Exercise instructions: Search the records for the string "True", then copy each line that has it.

[Exercise material — start]

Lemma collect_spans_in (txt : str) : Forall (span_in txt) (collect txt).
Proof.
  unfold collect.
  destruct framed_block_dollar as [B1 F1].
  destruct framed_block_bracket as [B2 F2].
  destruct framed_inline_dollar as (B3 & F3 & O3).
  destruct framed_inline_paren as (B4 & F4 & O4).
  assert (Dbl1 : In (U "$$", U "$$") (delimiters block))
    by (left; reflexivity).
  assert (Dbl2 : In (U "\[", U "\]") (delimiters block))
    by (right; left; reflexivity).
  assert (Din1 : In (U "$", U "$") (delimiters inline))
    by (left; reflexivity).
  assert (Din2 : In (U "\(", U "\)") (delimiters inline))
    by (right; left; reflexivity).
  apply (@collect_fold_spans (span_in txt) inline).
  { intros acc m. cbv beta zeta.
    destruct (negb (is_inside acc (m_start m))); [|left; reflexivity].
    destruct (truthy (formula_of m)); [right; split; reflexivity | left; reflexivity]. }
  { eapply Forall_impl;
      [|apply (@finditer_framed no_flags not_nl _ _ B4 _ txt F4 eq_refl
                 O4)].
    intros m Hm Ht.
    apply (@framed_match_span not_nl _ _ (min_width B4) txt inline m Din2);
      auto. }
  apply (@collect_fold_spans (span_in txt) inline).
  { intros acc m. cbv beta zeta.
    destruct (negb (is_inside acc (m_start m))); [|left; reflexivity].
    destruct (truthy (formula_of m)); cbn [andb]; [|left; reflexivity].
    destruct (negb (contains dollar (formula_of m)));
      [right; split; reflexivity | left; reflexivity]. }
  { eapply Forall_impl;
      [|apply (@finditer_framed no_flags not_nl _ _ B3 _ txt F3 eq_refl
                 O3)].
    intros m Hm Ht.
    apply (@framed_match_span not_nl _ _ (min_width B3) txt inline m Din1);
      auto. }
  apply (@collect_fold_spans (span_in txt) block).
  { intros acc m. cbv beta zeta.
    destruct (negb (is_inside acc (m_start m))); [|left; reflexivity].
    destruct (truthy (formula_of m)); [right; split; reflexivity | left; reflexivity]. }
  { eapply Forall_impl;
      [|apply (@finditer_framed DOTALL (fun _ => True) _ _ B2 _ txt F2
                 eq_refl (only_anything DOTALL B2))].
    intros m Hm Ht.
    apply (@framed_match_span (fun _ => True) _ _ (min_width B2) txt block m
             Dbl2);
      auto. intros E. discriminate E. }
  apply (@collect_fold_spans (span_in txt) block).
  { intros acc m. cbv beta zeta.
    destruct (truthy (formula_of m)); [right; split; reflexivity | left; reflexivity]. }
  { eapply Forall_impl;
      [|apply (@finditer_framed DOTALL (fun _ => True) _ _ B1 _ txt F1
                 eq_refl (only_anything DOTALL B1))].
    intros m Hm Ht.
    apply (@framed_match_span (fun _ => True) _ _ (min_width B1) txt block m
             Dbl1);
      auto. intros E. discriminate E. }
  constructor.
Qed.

[Exercise material — finish]

Your solution:
      [|apply (@finditer_framed DOTALL (fun _ => True) _ _ B2 _ txt F2
    apply (@framed_match_span (fun _ => True) _ _ (min_width B2) txt block m
      [|apply (@finditer_framed DOTALL (fun _ => True) _ _ B1 _ txt F1
    apply (@framed_match_span (fun _ => True) _ _ (min_width B1) txt block m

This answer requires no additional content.